4AM Cows: Camping Out in Tai Long Wan, Sai Kung

I’ve never been very good at accepting defeat. I’m completely neurotic, so not being able to do something tends to eat away at me until I get to where I want to be. Therefore, despite our failure to get out to Tai Long Wan on Saturday, I was resolved to drag Rich out and try again the next day.

Unfortunately, it was just as hot and humid on Sunday as it was Saturday, so I had to push my neurotic tendencies aside and accept the fact that we were going to have to take the short route out to Tai Long Wan. To make me feel better about taking the short route, Rich and I decided that we were going to push as hard as we could to get up the hill.
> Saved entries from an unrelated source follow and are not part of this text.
(** Every registered handle is a timer of the runtime. *)
Definition handles_valid (w : World) : Prop :=
  forall name h, timers w !! name = Some h -> is_Some (runtimeTimers w !! h).

(** The invariant of the timer manager. *)
Definition timers_inv (w : World) : Prop := registered w /\ handles_valid w.

(** ** More of the service *)

(** The slice of packages [strings], [sort] and [path] the rest of the
    service uses. *)
Module GoLib.

(** [strings.Join] *)
Fixpoint Join (elems : list string) (sep : string) : string :=
  match elems with
  | [] => EmptyString
  | [x] => x
  | x :: rest => x +:+ sep +:+ Join rest sep
  end.

(** [sort.Strings]: ascending in the byte order of strings. *)
Definition sort_Strings (l : list string) : list string := merge_sort String.le l.

(** A path without its trailing slashes. *)
Fixpoint stripSlashes (s : string) : string :=
  match s with
  | EmptyString => EmptyString
  | String c s' =>
      let rest := stripSlashes s' in
      if Ascii.eqb c "/" && String.eqb rest EmptyString then EmptyString
      else String c rest
  end.

(** The text after the last slash of [s], [acc] being what was read since
    the last slash seen. *)
Fixpoint lastElement (s acc : string) : string :=
  match s with
  | EmptyString => acc
  | String c s' =>
      if Ascii.eqb c "/" then lastElement s' EmptyString
      else lastElement s' (acc +:+ String c EmptyString)
  end.

(** [path.Base]: "." for the empty path, "/" for a path of slashes only,
    else the last element without trailing slashes. *)
Definition Base (p : string) : string :=
  if String.eqb p EmptyString then "."
  else
    let last := lastElement (stripSlashes p) EmptyString in
    if String.eqb last EmptyString then "/" else last.

End GoLib.

(** What running a script needs from the host: the path of a script name
    under the scripts directory,
    [path.Join(util.ExpandUser(services.Config.General.Scripts), name)]; the
    combined output and the error of [exec.Command(cmd, args...)]; the text
    of an error; and [strings.TrimSpace]. *)
Record ScriptHost : Type := mkScriptHost {
  scriptPath : string -> string;
  CombinedOutput : string -> list string -> string * option GoError;
  errorText : GoError -> string;
  TrimSpace : string -> string
}.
We were still carrying about 7 kilos of rice and gear each, so going up wouldn’t be all that easy, and with the heat, I was expecting that it would take us a good 45 minutes to complete the hike. 45 minutes is the fastest that I had ever completed the climb and descent, and that had been with me sprinting down the hill, so 45 minutes with a pack seemed solid.

I guess we were feeling particularly motivated that day though. Maybe it was because we had shared the sampan ride with a group of really really loud Americans, or because I couldn’t stand listening to the blaring sounds of Canto pop emanating from the back pack of a local doing the hike, but we went for it. (I had never really given much thought about the stereotype of Americans and their lack of inside voices until then, but wow, they were loud. I would also now like to take a moment to apologize to my non-American friends for my own lack of volume control, I’m sorry that I always seem to be screaming. I will work on developing more vocal control.) Soaked in warm sweat we made it to the beach within 35 minutes. A massive record for me, and we didn’t even run all that much down the hill because the heat was eating away at me.

After picking up our tent from a storage shed associated with one of the “restaurants” on the Ham Tin side of the beach, we headed up and over the little hill that separated the Ham Tin and Tai Long Wan beaches. I was so happy to find that my favorite camping spot was still free. The spot is located at the top of the hill and away from the main traffic of people going between the two beaches. Since it was on the hill we were surrounded by bushes that blocked the wind, which could get really strong if you slept on the unprotected beach below, and we didn’t have to worry about the pegs constantly coming free of the ever shifting sand.

Rich and the view from our campsite
Rich and the view from our campsite

There was no surf that day, since the better winds come through between October and December, but we spent an amazing day tossing frisbees at each other in the still and surprisingly clear water. I felt I was back in Crete.

After a couple of hours of frolicking, the cows came. I have an odd fascination with the cows in Hong Kong. I mean, how did they get here and how is it that they’re allowed to just roam free, wherever they want? Does anyone own them? How are people not going around hunting and eating them? Why are they so calm around people? I have seen them sit down in the middle of a bustling street and block traffic and have no one do a thing but honk at them and wait for them to get out of the road. They almost look like massive dogs when they do that. Very cute.

After getting a few photos in myself, Rich and I watched in bemusement as a group of locals went careening after the cows, trying to take selfies with a bull or two.

That night was quite tough for us. Without the wind battering against the side of the tent, we were left battling the stifling heat, and had to take off the tent’s cover, so that a little bit of breeze would get through. We had to get up every few minutes to drink so that we could stay hydrated and keep our body temperatures down.

Even after we fell asleep we woke up a few times during the night. The first time was due to the ominous sound of a helicopter flying over head. I had only heard helicopters passing by that area at night a few times before. The first incident was due to injury, and the second time was because the surrounding park had caught fire. We didn’t notice anything wrong this time around so quickly hydrated and went back to sleep. I found out about two weeks later that the helicopter we heard was there because a woman went night swimming, and misjudging the water depth dove too sharply, fracturing her spine. She was really lucky, apparently was out of the hospital within a few days and didn’t suffer any paralyzation.

The second incident, was a bit more on the fun side for us. Rich and I woke up with a jolt around 4AM as we could hear the sound of grass getting ripped out of the soil right next to us. In my sleepy haze I was convinced that it was a bear and made Rich go look. He burst into laughter, of course sparking my curiosity, and low and behold, there were four cows up there with us. They had climbed up the hill, and paying us no attention were happily munching away at the grass surrounding our tent. I considered going out and playing with them, but noticing the cloud of mosquitos following them about I thought better of it and we just watched them for awhile, until sleep took hold of me once more.

We woke up a few hours later, cows gone, to my favorite sight in Hong Kong – sunrise over Tai Long Wan. I will miss this view and place more than I can say, but at least I got one last look at it.